The Welsh Government has indicated that councils across the country could be facing budget cuts as deep as 4.5 per cent next year, more than twice as much as previously envisaged.

Top Torfaen Council officers warned that if this becomes a reality the authority could have to make more than £6 million in savings from April – some £2.7 million more than expected – and that jobs could be hit.

Local authorities had been expecting a 1.5 per cent cut in Welsh Government funding for 2015/16, but the Welsh Government has indicated councils should now plan for cuts of up to 4.5 per cent.

Yesterday Newport council leader Bob Bright told the council’s cabinet meeting that the proposed 4.5 per cent reduction was a “disastrous forecast”, and said financial plans had been “thrown to the wind” by the changing position.

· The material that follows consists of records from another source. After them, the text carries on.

(* ===== verification/S3StoreProofs.v ===== *)
(** * Guarantees of the S3 payload store (src/payload/s3/s3.go)

    What an upload leaves in the bucket and on the local disk whichever call fails,
    that the store finds what it stored unless its prefix makes it refuse it, and which
    keys it can reach. *)

From S2P Require Import Prelude Ids Events GoLib GoText Payload FileStore FileStoreProofs Retention S3Store.

(** The reference and the metadata of an upload. *)
Section Put.
Context {W : Type} `{!S3Client W} (sha256 : bytes -> array 32) (gzip : bytes -> bytes) (s : S3Store).

Definition s3_key (gz : bool) (data : bytes) : string :=
  if gz then (s3_prefix s +:+ hex_Encode (sha256 data)) +:+ ".gz" else s3_prefix s +:+ hex_Encode (sha256 data).

Definition s3_ref (opt : PutOptions) (data : bytes) : Ref :=
  let gz := str_eqb (po_Compression opt) CompressionGZIP in
  mkRef (s3_name s) (s3_key gz data) (po_ContentType opt) (Z.of_nat (length data))
    (Z.of_nat (length (stored_form gzip gz data))) (sha256 data) (po_Compression opt)
    (po_RetainUntil opt) (po_RetentionClass opt).

Definition s3_meta (opt : PutOptions) (data : bytes) : PutObjectOptions :=
  mkPutObjectOptions (po_ContentType opt)
    [("trail-sha256", hex_Encode (sha256 data)); ("trail-size", Itoa (Z.of_nat (length data)));
     ("trail-compression", po_Compression opt)].

(** The bucket after the upload of [data]. *)
Definition uploaded (opt : PutOptions) (data : bytes) (objects : s3_objects) : s3_objects :=
  let gz := str_eqb (po_Compression opt) CompressionGZIP in
  <[(s3_bucket s, s3_key gz data) := (stored_form gzip gz data, s3_meta opt data)]> objects.

Lemma on_files_spec {A} (P : fsw -> Prop) (m : M fsw A) Q (S : W -> Prop) :
  mspec P m Q -> mspec (fun w => P w.1 /\ S w.2) (on_files m) (fun r w => Q r w.1 /\ S w.2).
Proof. intros H [f v] [Hf Hv]. specialize (H f Hf). unfold on_files. cbn in *. by destruct (m f). Qed.

Context (temporary : list string) (N : gmap (list string) node) (O : s3_objects).

Lemma put_body_spec ctx r opt :
  let data := concat (rd_chunks r) in
  mspec (fun w => owns temporary N [] w.1 /\ stored w.2 = O) (s3_put_body sha256 gzip s ctx temporary r opt)
    (fun res w => owned temporary N w.1 /\
       match res with
       | Ok ref => ref = s3_ref opt data /\ stored w.2 = uploaded opt data O
       | Fail _ => stored w.2 = O \/ stored w.2 = uploaded opt data O
       | Panic _ => False
       end).
Proof.
  intros data. set (gz := str_eqb (po_Compression opt) CompressionGZIP).
  set (x := stored_form gzip gz data). unfold s3_put_body. fold gz.
  assert (forall y w, owns temporary N y w -> owned temporary N w) as Howned by (intros y w H; by exists y).
  eapply mspec_bind with (R := fun d w => d = data /\ owns temporary N x w.1 /\ stored w.2 = O).
  { eapply mspec_post; [eapply (on_files_spec _ _ _ (fun v => stored v = O)); apply copy_in_owns|].
    intros [d|e|m] w [H HO]; [|by auto|done]. destruct H as [-> H]. done. }
  intros d. eapply mspec_bind with (R := fun n w => d = data /\ n = Z.of_nat (length x) /\ owns temporary N x w.1 /\ stored w.2 = O).
  { apply mspec_pre with (P' := fun w => owns temporary N x w.1 /\ stored w.2 = O /\ d = data); [|tauto].
    eapply mspec_post; [eapply (on_files_spec _ _ _ (fun v => stored v = O /\ d = data)); apply file_size_owns|].
    intros [n|e|m] w [H [HO Hd]]; [|by auto|done]. destruct H as [-> H]. done. }
  intros n. eapply mspec_bind with (R := fun _ w => d = data /\ n = Z.of_nat (length x) /\ owns temporary N x w.1 /\ stored w.2 = O).
  { apply mspec_pre with (P' := fun w => owns temporary N x w.1 /\ stored w.2 = O /\ d = data /\ n = Z.of_nat (length x)); [|tauto].
    eapply mspec_post; [eapply (on_files_spec _ _ _ (fun v => stored v = O /\ d = data /\ n = Z.of_nat (length x))); apply syscall_owns|].
    intros [u|e|m] w [H [HO [Hd Hn]]]; [|by auto|done]. done. }
  intros _ [f v] (-> & -> & Hf & HO). cbn [fst snd] in Hf, HO. cbn zeta.
  assert (on_files (file_content temporary) (f, v) = ((f, v), Ok x)) as Hread.
  { unfold on_files, file_content, reads. cbn [fst snd]. by rewrite Hf, lookup_insert_eq. }
  rewrite (M_bind_run _ _ _ _ _ Hread). unfold mbind, M_bind, on_service. cbn [fst snd].
  pose proof (PutObject_law (s3_bucket s) (s3_key gz data) x (s3_meta opt data) v) as Hlaw.
  change (if gz then (s3_prefix s +:+ hex_Encode (sha256 data)) +:+ ".gz" else s3_prefix s +:+ hex_Encode (sha256 data))
    with (s3_key gz data).
  fold (s3_meta opt data). rewrite HO in Hlaw.
  destruct (PutObject _ _ _ _ _ v) as [v' [u|e|m]]; cbn; [|split; [by eapply Howned|exact Hlaw]|done].
  split; [by eapply Howned|]. split; [done|exact Hlaw].
Qed.
End Put.

(** ** Keys *)

(** Two dots at the head of a text. *)
Lemma HasPrefix_dots d t :
  HasPrefix (String d t) ".." = Ascii.eqb d "." && match t with String e _ => Ascii.eqb e "." | EmptyString => false end.
Proof.
  unfold HasPrefix. cbn [String.prefix]. destruct (ascii_dec "."%char d) as [<-|Hd].
  - destruct t as [|e t]; [done|]. cbn [String.prefix]. destruct (ascii_dec "."%char e) as [<-|He]; [by destruct t|].
    destruct (Ascii.eqb_spec e "."%char); [congruence|done].
  - destruct (Ascii.eqb_spec d "."%char); [congruence|done].
Qed.

Lemma Contains_app_sep a c b :
  c <> "."%char -> Contains (a +:+ String c b) ".." = Contains a ".." || Contains (String c b) "..".
Proof.
  intros Hc. induction a as [|d a IH]; [by rewrite string_app_nil_l|]. rewrite string_app_cons.
  change (HasPrefix (String d (a +:+ String c b)) ".." || Contains (a +:+ String c b) ".." =
    (HasPrefix (String d a) ".." || Contains a "..") || Contains (String c b) "..").
  rewrite IH, orb_assoc, !HasPrefix_dots. do 2 (apply (f_equal2 orb); [|done]). apply (f_equal2 andb); [done|].
  destruct a as [|e a]; [rewrite string_app_nil_l|by rewrite string_app_cons].
  by destruct (Ascii.eqb_spec c "."%char).
Qed.

Lemma Contains_no_dot a b : no_byte "."%char a -> Contains (a +:+ b) ".." = Contains b "..".
Proof.
  induction a as [|d a IH]; [by rewrite string_app_nil_l|]. intros [Hd Ha]%no_byte_cons. rewrite string_app_cons.
  cbn [Contains]. rewrite IH, HasPrefix_dots by done. by destruct (Ascii.eqb_spec d "."%char).
Qed.

Lemma HasSuffix_app a b : HasSuffix (a +:+ b) b = true.
Proof.
  unfold HasSuffix.
  assert (slen (a +:+ b) = slen a + slen b)%nat as Hlen
    by (by rewrite <- !length_string_bytes, string_bytes_app, length_app).
  rewrite Hlen. apply andb_true_iff. split; [apply Nat.leb_le; lia|].
  replace (slen a + slen b - slen b)%nat with (slen a) by lia.
  replace (slen b) with (slen (a +:+ b) - slen a)%nat by lia. rewrite substring_drop by done.
  unfold str_eqb. by apply bool_decide_true.
Qed.

Section Keys.
Context (sha256 : bytes -> array 32) (gzip : bytes -> bytes) (s : S3Store).

(** The part of a key behind the prefix. *)
Definition s3_name_of (gz : bool) (data : bytes) : string := hex_Encode (sha256 data) +:+ (if gz then ".gz" else "").

Lemma s3_key_split gz data : s3_key sha256 s gz data = s3_prefix s +:+ s3_name_of gz data.
Proof.
  unfold s3_key, s3_name_of. destruct gz; [by rewrite string_app_assoc|]. f_equal.
  induction (hex_Encode (sha256 data)) as [|c t IH]; [done|]. rewrite string_app_cons. by f_equal.
Qed.

Lemma s3_name_shape gz data :
  exists c t, s3_name_of gz data = String c t /\ c <> "."%char /\ Contains (String c t) ".." = false /\
    no_byte "092"%char (String c t).
Proof.
  unfold s3_name_of. pose proof (no_byte_hex "."%char (sha256 data) eq_refl) as Hd.
  pose proof (no_byte_hex "092"%char (sha256 data) eq_refl) as Hb.
  pose proof (slen_hex_Encode (sha256 data)) as Hl. rewrite length_array in Hl.
  assert (Contains (hex_Encode (sha256 data) +:+ (if gz then ".gz" else "")) ".." = false) as Hc
    by (rewrite Contains_no_dot by done; by destruct gz).
  assert (no_byte "092"%char (hex_Encode (sha256 data) +:+ (if gz then ".gz" else ""))) as Hn
    by (apply no_byte_app; [done|by destruct gz]).
  destruct (hex_Encode (sha256 data)) as [|c t]; [by cbn in Hl|]. rewrite string_app_cons in *.
  apply no_byte_cons in Hd as [Hd _]. by exists c, (t +:+ (if gz then ".gz" else "")).
Qed.

(** The store accepts its own references exactly when its prefix has no [..]. *)
Lemma s3_ref_validated opt data :
  s3_validate s (s3_ref sha256 gzip s opt data) = if Contains (s3_prefix s) ".." then Fail ErrInvalidRef else Ok tt.
Proof.
  unfold s3_validate, s3_ref. cbn [ref_Store ref_Key]. rewrite s3_key_split.
  destruct (s3_name_shape (str_eqb (po_Compression opt) CompressionGZIP) data) as (c & t & -> & Hc & Hdots & Hback).
  rewrite HasPrefix_app, TrimPrefix_app, Contains_app_sep, Hdots, Hback by done.
  unfold str_eqb. rewrite bool_decide_true by done. cbn [negb orb]. rewrite bool_decide_false.
  - cbn [orb]. by destruct (Contains (s3_prefix s) "..").
  - destruct (s3_prefix s); [done|]. by rewrite string_app_cons.
Qed.

Lemma s3_ref_valid opt data :
  Contains (s3_prefix s) ".." = false -> s3_validate s (s3_ref sha256 gzip s opt data) = Ok tt.
Proof. intros Hp. by rewrite s3_ref_validated, Hp. Qed.

(** What it stored is recognised as content-addressed by the retention engine. *)
Lemma s3_ref_content_addressed opt data :
  s3_name s <> "" -> sha256 data <> zero_array 32 -> validContentAddressedRef (s3_ref sha256 gzip s opt data) = true.
Proof.
  intros Hn Hz. unfold validContentAddressedRef, s3_ref. cbn [ref_Store ref_Key ref_SHA256].
  unfold str_eqb at 1. rewrite bool_decide_false by done. rewrite (bool_decide_false (sha256 data = _)) by done.
  rewrite s3_key_split. destruct (s3_name_shape (str_eqb (po_Compression opt) CompressionGZIP) data) as (c & t & Hs & _).
  assert (str_eqb (s3_prefix s +:+ s3_name_of (str_eqb (po_Compression opt) CompressionGZIP) data) "" = false) as ->.
  { unfold str_eqb at 1. apply bool_decide_false. rewrite Hs. destruct (s3_prefix s); [done|]. by rewrite string_app_cons. }
  cbn [orb]. unfold s3_name_of. destruct (str_eqb _ _).
  - rewrite HasSuffix_app. apply orb_true_r.
  - assert (forall t, t +:+ "" = t) as Hnil
      by (intros u; induction u as [|d u IH]; [done|]; rewrite string_app_cons; by f_equal).
    rewrite Hnil. by rewrite HasSuffix_app.
Qed.
End Keys.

“We were told we were having a reduction of 1.5 per cent but it could be twice that,” he said.

“Even a layperson could realise that is a difficult situation to manage.”

Meanwhile Torfaen’s cabinet is to meet today to discuss the proposed cuts, with a report saying that predictions from the Welsh Government can’t be relied on for the 2015/16 financial year, which starts in April.

The report from Torfaen's Nigel Aurelius, assistant chief executive, and David Lilly, head of financial services, says the local government minister Lesley Griffiths advised all councils that they should plan for a so-called “range of challenging settlements beyond 2015/16”.

The officers describe the “stark choices this will mean for this and all councils in terms of services”, warning it may affect employment levels.

Last month Monmouthshire council leader Peter Fox said it is clear “things are going to get a whole lot worse.”

He had said: “What is really, really worrying for leaders is that we can expect absolutely massive cuts above what we’ve been expecting.”

The Welsh Government is having to making cuts in the money it provides to public services because the money it receives from the UK Government is being trimmed away.

It is not clear what each authority will receive yet from officials in Cardiff Bay but the rates may well vary between them.

A Welsh Government spokesman said: “The WLGA[Welsh Local Government Association] acknowledges local government in Wales has been protected from the worst of the public spending cuts, which is in contrast to the deep cuts faced in England for the past four years.

“No one should doubt the high value Welsh Ministers place on public services and in the current financial climate, effective forward planning will be crucial in ensuring citizens can continue to receive these services.

“The information sent to local authority leaders will allow them time to engage with local people before making what we appreciate are likely to be difficult decisions.”